(* ===== verification/_CoqProject ===== *)
-Q . S2P
Prelude.v
GoStrings.v
GoPath.v
Tracing.v
Config.v
Leaf.v
Sds.v
Guard.v
Json.v
Envoy.v
Opa.v
Fs.v
Ca.v
Progress.v
Daemon.v
Startup.v
Enrollment.v
Main.v
Fixture.v
Environment.v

==================================================

What you need to do: Line by line, copy the entries above exactly as they appear.

Answer to this exercise:
(* ===== verification/_CoqProject ===== *)
-Q . S2P
Prelude.v
GoStrings.v
GoPath.v
Tracing.v
Config.v
Leaf.v
Sds.v
Guard.v
Json.v
Envoy.v
Opa.v
Fs.v
Ca.v
Progress.v
Daemon.v
Startup.v
Enrollment.v
Main.v
Fixture.v
Environment.v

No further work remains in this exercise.